_Required action_. Below is some data. Retype exactly the lines starting at the one with "one_of cs' c" and ending at the one with "(** [x or ''] for".

_Supplied material_.
(** * Contact-identity resolution of [scripts/process_daily_sync.py]

    A shallow embedding of the identity normaliser, the People-File index,
    the Contact Directory table and the new-people candidate resolver, with
    the properties the specification states about them; and of the outreach
    candidates, the email filter, the email export and the platform
    candidates, with further properties of the code.

    Modelling conventions.
    - A Python [str] is a Rocq [string]; a character is a code point in the
      range U+0000..U+00FF ([ascii]), and the Unicode-aware predicates of
      Python ([str.isspace], [str.isdigit], [str.lower], and the classes
      [\d], [\s] of [re]) are the restrictions of Python's to that range.
    - A [dict] used as a table is a [gmap string string], a [set] of strings
      is a [gset string].
    - [d.get(k)] of a contact or message dictionary is an [option string]:
      [None] stands for a missing key as well as for a stored [None].
    - Reading files and databases is input: the people directory is given as
      the list of its [*.md] files with their contents (or the fact that the
      read failed), the address books as the rows their two queries return,
      the clock as the value of [datetime.now()]. *)

From Stdlib Require Import String Ascii List Arith Bool Lia Sorted Permutation.
From stdpp Require Import base decidable option strings pretty gmap.

Import ListNotations.
Set Warnings "-abstract-large-number,-clear-no-such-hyp".
Local Open Scope string_scope.
Local Open Scope nat_scope.
Local Open Scope list_scope.
Local Open Scope stdpp_scope.

(** ** Characters *)

Module Char.

Definition code (c : ascii) : nat := nat_of_ascii c.

Definition between (lo hi : nat) (c : ascii) : bool :=
  (lo <=? code c) && (code c <=? hi).

(** [\d] of [re] on [str] patterns, and [str.isdecimal]: category Nd. *)
Definition is_decimal (c : ascii) : bool := between 48 57 c.

(** [str.isdigit] for one character: Nd, and the superscripts 1, 2, 3. *)
Definition is_digit (c : ascii) : bool :=
  is_decimal c || (code c =? 178) || (code c =? 179) || (code c =? 185).

(** [str.isspace] for one character, which is also [\s] of [re]. *)
Definition is_space (c : ascii) : bool :=
  between 9 13 c || between 28 32 c || (code c =? 133) || (code c =? 160).

(** [str.lower] for one character. *)
Definition lower (c : ascii) : ascii :=
  if between 65 90 c || (between 192 222 c && negb (code c =? 215))
  then ascii_of_nat (code c + 32) else c.

Definition is_az (c : ascii) : bool := between 97 122 c.
Definition is_AZ (c : ascii) : bool := between 65 90 c.
Definition is_alpha (c : ascii) : bool := is_az c || is_AZ c.

Definition eqb (a b : ascii) : bool := Ascii.eqb a b.

(** Membership of a character in a literal set of characters. *)
Fixpoint one_of (cs : string) (c : ascii) : bool :=
  match cs with
  | EmptyString => false
  | String d cs' => eqb c d || one_of cs' c
  end.

End Char.

(** ** The methods of [str] that the scripts use *)

Module Str.

Definition truthy (s : string) : bool :=
  match s with EmptyString => false | _ => true end.

(** [x or ''] for the result of a [dict.get]. *)
Definition or_empty (o : option string) : string := default "" o.

(** [str(x)] inside an f-string for the result of a [dict.get]. *)
Definition fmt (o : option string) : string := default "None" o.

Fixpoint filter (p : ascii -> bool) (s : string) : string :=
  match s with
  | EmptyString => EmptyString
  | String c s' => if p c then String c (filter p s') else filter p s'
  end.

Fixpoint map (f : ascii -> ascii) (s : string) : string :=
  match s with
  | EmptyString => EmptyString
  | String c s' => String (f c) (map f s')
  end.

Fixpoint all (p : ascii -> bool) (s : string) : bool :=
  match s with
  | EmptyString => true
  | String c s' => p c && all p s'
  end.

Fixpoint take (n : nat) (s : string) : string :=
  match n, s with
  | S n', String c s' => String c (take n' s')
  | _, _ => EmptyString
  end.

Fixpoint drop (n : nat) (s : string) : string :=
  match n, s with
  | S n', String _ s' => drop n' s'
  | _, _ => s
  end.

(** [s.lower()] *)
Definition lower (s : string) : string := map Char.lower s.

(** [s.lstrip(chars)], [s.rstrip(chars)] and [s.strip(chars)] for a set
    of characters given by its membership test. *)
Fixpoint lstrip_by (p : ascii -> bool) (s : string) : string :=
  match s with
  | EmptyString => EmptyString
  | String c s' => if p c then lstrip_by p s' else s
  end.

Fixpoint rstrip_by (p : ascii -> bool) (s : string) : string :=
  match s with
  | EmptyString => EmptyString
  | String c s' =>
      match rstrip_by p s' with
      | EmptyString => if p c then EmptyString else String c EmptyString
      | r => String c r
      end
  end.

Definition strip_by (p : ascii -> bool) (s : string) : string :=
  rstrip_by p (lstrip_by p s).

(** [s.strip()] *)
Definition strip (s : string) : string := strip_by Char.is_space s.

(** [s.startswith(p)] *)
Fixpoint startswith (p s : string) : bool :=
  match p, s with
  | EmptyString, _ => true
  | String a p', String b s' => Char.eqb a b && startswith p' s'
  | String _ _, EmptyString => false
  end.

(** [needle in s] *)
Fixpoint contains (needle s : string) : bool :=
  startswith needle s ||
  match s with
  | EmptyString => false
  | String _ s' => contains needle s'
  end.

(** [s.replace(c, "")] for a one-character [c]. *)
Definition remove (c : ascii) (s : string) : string :=
  filter (fun d => negb (Char.eqb d c)) s.

(** [s.isdigit()]: every character is a digit and there is at least one. *)
Definition isdigit (s : string) : bool := truthy s && all Char.is_digit s.

(** [sep.join(l)] *)
Fixpoint join (sep : string) (l : list string) : string :=
  match l with
  | [] => EmptyString
  | [x] => x
  | x :: l' => x +:+ sep +:+ join sep l'
  end.

(** [s[1:]] *)
Definition tail (s : string) : string := drop 1 s.

End Str.

(** ** The fragment of [re] that the scripts' patterns use

    Patterns are sequences and alternatives of character classes, greedy
    and lazy repetitions of a class, the anchors [^] and [$] (as under
    [re.MULTILINE], the only way the scripts use them) and capture groups.
    Matching is by backtracking with Python's priorities: the left
    alternative first, a greedy repetition as long as possible first, a
    lazy one as short as possible first. *)

Module Re.

Inductive regex : Type :=
| Eps
| Cls (p : ascii -> bool)
| Seq (r1 r2 : regex)
| Alt (r1 r2 : regex)
| Star (p : ascii -> bool)
| StarLazy (p : ascii -> bool)
| Bol
| Eol
| Grp (i : nat) (r : regex).

Definition caps : Type := list (nat * string).

Definition newline : ascii := ascii_of_nat 10.

(** [^] under MULTILINE: at the start, or just after a newline. *)
Definition at_bol (prev : option ascii) : bool :=
  match prev with
  | None => true
  | Some c => Char.eqb c newline
  end.

(** [$] under MULTILINE: at the end, or just before a newline. *)
Definition at_eol (s : string) : bool :=
  match s with
  | EmptyString => true
  | String c _ => Char.eqb c newline
  end.

Section Run.
Context {A : Type}.

(** The continuation receives the character before the current position,
    the rest of the subject and the groups captured so far. *)
Definition cont : Type := option ascii -> string -> caps -> option A.

Fixpoint star (p : ascii -> bool) (cs : caps) (k : cont)
    (prev : option ascii) (s : string) : option A :=
  match s with
  | String c s' =>
      if p c then
        match star p cs k (Some c) s' with
        | Some x => Some x
        | None => k prev s cs
        end
      else k prev s cs
  | EmptyString => k prev s cs
  end.

Fixpoint star_lazy (p : ascii -> bool) (cs : caps) (k : cont)
    (prev : option ascii) (s : string) : option A :=
  match k prev s cs with
  | Some x => Some x
  | None =>
      match s with
      | String c s' => if p c then star_lazy p cs k (Some c) s' else None
      | EmptyString => None
      end
  end.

_Answer to this task_.
  | String d cs' => eqb c d || one_of cs' c
  end.

End Char.

(** ** The methods of [str] that the scripts use *)

Module Str.

Definition truthy (s : string) : bool :=
  match s with EmptyString => false | _ => true end.

(** [x or ''] for the result of a [dict.get]. *)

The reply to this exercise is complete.